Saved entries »

(* ===== verification/Nbt.v ===== *)
(** * The transport: NetBIOS sessions over TCP

    [kernel/netsmb/smb_trantcp.c]: a message goes out with a header of four bytes, and
    a stream of bytes that comes in, in pieces of any size, is cut into messages again.
    With it the names of NetBIOS that open a session on port 139, which
    [lib/smb/nb_name.c] encodes.

    The socket is a stream of bytes and the outcomes of the reads to come: how many
    bytes there are at once, or an error.  That the peer closed the stream is its end. *)

From S2P Require Import Prelude.
Import Errno.

Inductive nbstate := NBST_CLOSED | NBST_RQSENT | NBST_SESSION | NBST_RETARGET | NBST_REFUSED.

(** The flags of [struct nbpcb] that matter here. *)
Record nbpcb := Nbpcb {
  nbf_connected : bool; nbf_netbios : bool; nbf_sock_opened : bool; nbp_state : nbstate; nbp_rcvchunk : nat }.

Definition set_state (st : nbstate) (p : nbpcb) : nbpcb :=
  Nbpcb (nbf_connected p) (nbf_netbios p) (nbf_sock_opened p) st (nbp_rcvchunk p).

(** The outcome of a read: it finds some bytes ([Got n]: at most [S n]), or an error; [late]: more than
    [SMB_SB_RCVTIMEO] seconds have passed since the first try. *)
Inductive io := Got (n : nat) | Fail (e : Z) (late : bool).

Record socket := Socket { so_in : list Z; so_io : list io; so_connected : bool }.

(** Up to [want] bytes; none at the end of the stream. *)
Definition sock_read (want : nat) (s : socket) : (Z * bool + list Z) * socket :=
  match so_io s with
  | Fail e late :: l => (inl (e, late), Socket (so_in s) l (so_connected s))
  | Got n :: l => (inr (take (Nat.min want (S n)) (so_in s)), Socket (drop (Nat.min want (S n)) (so_in s)) l (so_connected s))
  | [] => (inr (take want (so_in s)), Socket (drop want (so_in s)) [] (so_connected s))
  end.

Definition ERESTART : Z := -1.
Definition EINTR : Z := 4.
Definition EHOSTDOWN : Z := 64.
Definition EADDRNOTAVAIL : Z := 49.

Definition NB_SSN_MESSAGE : Z := 0.
Definition NB_SSN_REQUEST : Z := 0x81.
Definition NB_SSN_POSRESP : Z := 0x82.
Definition NB_SSN_NEGRESP : Z := 0x83.
Definition NB_SSN_RTGRESP : Z := 0x84.
Definition NB_SSN_KEEPALIVE : Z := 0x85.

Definition SMB_MAXPKTLEN : Z := 0x1ffff.
Definition SMB_LARGE_MAXPKTLEN : Z := 0xffffff.

Definition len_mask (p : nbpcb) : Z := if nbf_netbios p then SMB_MAXPKTLEN else SMB_LARGE_MAXPKTLEN.

(** ** Sending *)

Definition nb_sethdr (p : nbpcb) (type len : Z) : list Z :=
  be_bytes 4 (Z.lor (Z.land len (len_mask p)) (Z.shiftl type 24)).

(** What goes to the socket, or an error; [prepend]: there is an mbuf for the header. *)
Definition smb_nbst_send (prepend : bool) (p : option nbpcb) (m : list Z) : Z + list Z :=
  match p with
  | None => inl ENOTCONN
  | Some p =>
      match nbp_state p with
      | NBST_SESSION =>
          if negb prepend then inl ENOBUFS
          else inr (nb_sethdr p NB_SSN_MESSAGE (u32 (Z.of_nat (length m))) ++ m)
      | _ => inl ENOTCONN
      end
  end.

(** ** Receiving *)

(** The bytes of the header; [wait_time]: it is not NULL.  [None]: out of fuel. *)
Fixpoint recvhdr_loop (fuel : nat) (resid : nat) (acc : list Z) (wait_time : bool) (p : nbpcb) (s : socket)
  : option ((Z + list Z) * nbpcb * socket) :=
  match fuel with
  | O => None
  | S fuel =>
      match resid with
      | O => Some (inr acc, p, s)
      | _ =>
          match sock_read resid s with
          | (inr [], s) => Some (inl EPIPE, set_state NBST_CLOSED p, s)
          | (inr bs, s) =>
              if (resid <? length bs)%nat then Some (inl EPIPE, p, s)
              else recvhdr_loop fuel (resid - length bs) (acc ++ bs) wait_time p s
          | (inl (e, _), s) =>
              if (e =? EWOULDBLOCK) && wait_time then recvhdr_loop fuel resid acc false p s
              else if negb (nbf_sock_opened p) || negb (so_connected s)
              then Some (inl EPIPE, set_state NBST_CLOSED p, s)
              else Some (inl e, p, s)
          end
      end
  end.

Definition known_type (netbios : bool) (rpcode : Z) : bool :=
  (rpcode =? NB_SSN_MESSAGE) || (rpcode =? NB_SSN_KEEPALIVE)
  || netbios && ((rpcode =? NB_SSN_REQUEST) || (rpcode =? NB_SSN_POSRESP) || (rpcode =? NB_SSN_NEGRESP) || (rpcode =? NB_SSN_RTGRESP)).

(** The length and the type of a header. *)
Definition decode_hdr (netbios : bool) (hdr : list Z) : Z + Z * Z :=
  let len := be_value hdr in
  let rpcode := Z.land (Z.shiftr len 24) 0xff in
  if netbios && negb (Z.land (Z.shiftr len 16) 0xfe =? 0) then inl EPIPE
  else
    let len := Z.land len (if netbios then SMB_MAXPKTLEN else SMB_LARGE_MAXPKTLEN) in
    if known_type netbios rpcode then inr (len, rpcode) else inl EPIPE.

Definition nbssn_recvhdr (wait_time : bool) (p : nbpcb) (s : socket) : option ((Z + Z * Z) * nbpcb * socket) :=
  r ← recvhdr_loop (6 + length (so_io s)) 4 [] wait_time p s;
  match r with
  | (inl e, p, s) => Some (inl e, p, s)
  | (inr hdr, p, s) => Some (decode_hdr (nbf_netbios p) hdr, p, s)
  end.

(** The data of a message, read in chunks. *)
Fixpoint recv_body (fuel : nat) (resid : nat) (acc : list Z) (p : nbpcb) (s : socket) : option ((Z + list Z) * socket) :=
  match fuel with
  | O => None
  | S fuel =>
      match resid with
      | O => Some (inr acc, s)
      | _ =>
          match sock_read (Nat.min resid (nbp_rcvchunk p)) s with
          | (inl (e, late), s) =>
              if e =? EAGAIN then if late then Some (inl EPIPE, s) else recv_body fuel resid acc p s
              else if (e =? EINTR) || (e =? ERESTART) then recv_body fuel resid acc p s
              else Some (inl e, s)
          | (inr [], s) => Some (inl EPIPE, s)
          | (inr bs, s) =>
              if (resid <? length bs)%nat then Some (inl EPIPE, s)
              else recv_body fuel (resid - length bs) (acc ++ bs) p s
          end
      end
  end.

(** What is done with a packet of the type [rpcode]: it is returned, or the next one is read. *)
Definition is_session (p : nbpcb) : bool := match nbp_state p with NBST_SESSION => true | _ => false end.

Definition keep_packet (p : nbpcb) (rpcode : Z) (m : list Z) : bool :=
  if rpcode =? NB_SSN_KEEPALIVE then false
  else if negb (is_session p) then true
  else (rpcode =? NB_SSN_MESSAGE) && negb (match m with [] => true | _ => false end).

(** The message, its length and its type. *)
Fixpoint recv_loop (fuel : nat) (wait_time : bool) (p : nbpcb) (s : socket)
  : option ((Z + list Z * Z * Z) * nbpcb * socket) :=
  match fuel with
  | O => None
  | S fuel =>
      r ← nbssn_recvhdr wait_time p s;
      match r with
      | (inl e, p, s) => Some (inl e, p, s)
      | (inr (len, rpcode), p, s) =>
          b ← recv_body (S (Z.to_nat len + length (so_io s))) (Z.to_nat len) [] p s;
          match b with
          | (inl e, s) => Some (inl e, p, s)
          | (inr m, s) =>
              if keep_packet p rpcode m then Some (inr (m, len, rpcode), p, s)
              else recv_loop fuel wait_time p s
          end
      end
  end.

Definition nbssn_recv (wait_time : bool) (p : nbpcb) (s : socket) : option ((Z + list Z * Z * Z) * nbpcb * socket) :=
  if negb (nbf_connected p) then Some (inl ENOTCONN, p, s)
  else recv_loop (S (length (so_in s))) wait_time p s.

(** The message as it is handed to the I/O thread; [decrypt] is [smb3_msg_decrypt]. *)
Definition smb_nbst_recv (decrypt : list Z -> Z + list Z) (p : nbpcb) (s : socket)
  : option ((Z + list Z) * nbpcb * socket) :=
  r ← nbssn_recv false p s;
  match r with
  | (inl e, p, s) => Some (inl e, p, s)
  | (inr (m, _, _), p, s) =>
      match m with
      | [] => Some (inl ENOBUFS, p, s) (* mbuf_pullup *)
      | 0xfd :: _ => Some (decrypt m, p, s)
      | _ => Some (inr m, p, s)
      end
  end.

(** Errors that end a connection; [open]: the socket is there and connected. *)
Definition smb_nbst_fatal (open : bool) (error : Z) : bool :=
  (error =? EHOSTDOWN) || (error =? ENETUNREACH) || (error =? ENOTCONN) || (error =? ENETRESET)
  || (error =? ECONNABORTED) || (error =? EPIPE) || (error =? EADDRNOTAVAIL) || negb open.

(** ** Names *)

Definition SNB_NAME_LEN : nat := 34.

(** [snb_name] is an array of 34 bytes; [None] reads outside of it. *)
Fixpoint validate_loop (fuel : nat) (name : list Z) (cp : nat) (total_bytes : Z) : option Z :=
  match fuel with
  | O => None
  | S fuel =>
      c ← name !! cp;
      if c =? 0 then Some 0
      else
        let seglen := u8 (c + 1) in
        let total_bytes := u8 (total_bytes + seglen) in
        if (seglen =? 0) || (Z.of_nat SNB_NAME_LEN <? total_bytes) then Some EINVAL
        else validate_loop fuel name (cp + Z.to_nat seglen) total_bytes
  end.

Definition nb_validate_name (name : list Z) : option Z :=
  c ← name !! O;
  if c =? 0 then Some EINVAL else validate_loop (S SNB_NAME_LEN) name 0 0.

(** The bytes that are put into the request, [None]: bytes outside of the name. *)
Fixpoint put_name_loop (fuel : nat) (name : list Z) (cp : nat) (acc : list Z) : option (list Z) :=
  match fuel with
  | O => None
  | S fuel =>
      c ← name !! cp;
      let seglen := u8 (c + 1) in
      if (cp + Z.to_nat seglen <=? length name)%nat then
        let acc := acc ++ take (Z.to_nat seglen) (drop cp name) in
        if seglen =? 1 then Some acc else put_name_loop fuel name (cp + Z.to_nat seglen) acc
      else None
  end.

Definition nb_put_name (name : list Z) : option (Z + list Z) :=
  error ← nb_validate_name name;
  if negb (error =? 0) then Some (inl error)
  else bs ← put_name_loop (S SNB_NAME_LEN) name 0 []; Some (inr bs).

(** *** Encoding (in userland) *)

Definition NB_NAMELEN : nat := 16.

(** The two bytes of [NBENCODE]. *)
Definition nbencode (c : Z) : list Z := le_bytes 2 (Z.lor (Z.shiftr c 4) (Z.shiftl (Z.land c 0xf) 8) + 0x4141).

(** The characters of a C string in [nn_name]. *)
Fixpoint c_string (n : nat) (s : list Z) : list Z :=
  match n, s with
  | S n, c :: s => if c =? 0 then [] else c :: c_string n s
  | _, _ => []
  end.

Definition nb_name_encode (nn_name : list Z) (nn_type : Z) : list Z :=
  32 ::
  (if bool_decide (take 2 nn_name = [42; 0]) (* the star *)
   then nbencode 42 ++ concat (replicate (NB_NAMELEN - 1) (nbencode 0))
   else
     let s := c_string (NB_NAMELEN - 1) nn_name in
     concat (map nbencode s) ++ concat (replicate (NB_NAMELEN - 1 - length s) (nbencode 32)) ++ nbencode nn_type)
  ++ [0].

(** ** Opening a session *)

(** What is met on the way: the result of sending a request, and of [tcp_connect] to another address. *)
Record opening := Opening { op_send : Z; op_socket : socket; op_tcp : Z }.

Definition smb_nbst_disconnect (p : nbpcb) : nbpcb :=
  Nbpcb false (nbf_netbios p) false
    (match nbp_state p with NBST_RETARGET => NBST_RETARGET | _ => NBST_CLOSED end) (nbp_rcvchunk p).

(** [tcp_connect]: the socket is new; a failure disconnects. *)
Definition tcp_connect (e : Z) (p : nbpcb) : Z * nbpcb :=
  if e =? 0 then (0, Nbpcb (nbf_connected p) (nbf_netbios p) true (nbp_state p) (nbp_rcvchunk p))
  else (e, smb_nbst_disconnect p).

(** The request to the name [paddr] from [laddr]: the error, the connection and what was sent; one element
    of [l] for each address.  Running out of them is [None]. *)
Fixpoint nbssn_rq_request (l : list opening) (paddr laddr : list Z) (p : nbpcb) : option (Z * nbpcb * list (list Z)) :=
  match l with
  | [] => None
  | o :: l =>
      called ← nb_put_name paddr;
      match called with
      | inl e => Some (e, p, [])
      | inr called =>
          calling ← nb_put_name laddr;
          match calling with
          | inl e => Some (e, p, [])
          | inr calling =>
              let sent := nb_sethdr p NB_SSN_REQUEST (Z.of_nat (length (called ++ calling))) ++ called ++ calling in
              if negb (op_send o =? 0) then Some (op_send o, p, [sent])
              else
                r ← nbssn_recv true (set_state NBST_RQSENT p) (op_socket o);
                match r with
                | (inl e, p, _) => Some (if e =? EWOULDBLOCK then ETIMEDOUT else e, p, [sent])
                | (inr (_, rplen, rpcode), p, _) =>
                    if rpcode =? NB_SSN_POSRESP then
                      Some (0, Nbpcb true (nbf_netbios p) (nbf_sock_opened p) NBST_SESSION (nbp_rcvchunk p), [sent])
                    else if negb (rpcode =? NB_SSN_RTGRESP) || negb (rplen =? 6) then Some (ECONNABORTED, p, [sent])
                    else
                      let p := smb_nbst_disconnect (set_state NBST_RETARGET p) in
                      let '(error, p) := tcp_connect (op_tcp o) p in
                      if negb (error =? 0) then Some (error, smb_nbst_disconnect p, [sent])
                      else
                        r ← nbssn_rq_request l paddr laddr p;
                        let '(error, p, more) := r : Z * nbpcb * list (list Z) in
                        Some (error, if error =? 0 then p else smb_nbst_disconnect p, sent :: more)
                end
          end
      end
  end.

INSTRUCTIONS FOR THE TASK » The lines needed are the ones from the first line of the entries through the line that contains "Definition NB_SSN_NEGRESP : Z := 0x83.", given again without any change.

ANSWER BOX »
(* ===== verification/Nbt.v ===== *)
(** * The transport: NetBIOS sessions over TCP

    [kernel/netsmb/smb_trantcp.c]: a message goes out with a header of four bytes, and
    a stream of bytes that comes in, in pieces of any size, is cut into messages again.
    With it the names of NetBIOS that open a session on port 139, which
    [lib/smb/nb_name.c] encodes.

    The socket is a stream of bytes and the outcomes of the reads to come: how many
    bytes there are at once, or an error.  That the peer closed the stream is its end. *)

From S2P Require Import Prelude.
Import Errno.

Inductive nbstate := NBST_CLOSED | NBST_RQSENT | NBST_SESSION | NBST_RETARGET | NBST_REFUSED.

(** The flags of [struct nbpcb] that matter here. *)
Record nbpcb := Nbpcb {
  nbf_connected : bool; nbf_netbios : bool; nbf_sock_opened : bool; nbp_state : nbstate; nbp_rcvchunk : nat }.

Definition set_state (st : nbstate) (p : nbpcb) : nbpcb :=
  Nbpcb (nbf_connected p) (nbf_netbios p) (nbf_sock_opened p) st (nbp_rcvchunk p).

(** The outcome of a read: it finds some bytes ([Got n]: at most [S n]), or an error; [late]: more than
    [SMB_SB_RCVTIMEO] seconds have passed since the first try. *)
Inductive io := Got (n : nat) | Fail (e : Z) (late : bool).

Record socket := Socket { so_in : list Z; so_io : list io; so_connected : bool }.

(** Up to [want] bytes; none at the end of the stream. *)
Definition sock_read (want : nat) (s : socket) : (Z * bool + list Z) * socket :=
  match so_io s with
  | Fail e late :: l => (inl (e, late), Socket (so_in s) l (so_connected s))
  | Got n :: l => (inr (take (Nat.min want (S n)) (so_in s)), Socket (drop (Nat.min want (S n)) (so_in s)) l (so_connected s))
  | [] => (inr (take want (so_in s)), Socket (drop want (so_in s)) [] (so_connected s))
  end.

Definition ERESTART : Z := -1.
Definition EINTR : Z := 4.
Definition EHOSTDOWN : Z := 64.
Definition EADDRNOTAVAIL : Z := 49.

Definition NB_SSN_MESSAGE : Z := 0.
Definition NB_SSN_REQUEST : Z := 0x81.
Definition NB_SSN_POSRESP : Z := 0x82.
Definition NB_SSN_NEGRESP : Z := 0x83.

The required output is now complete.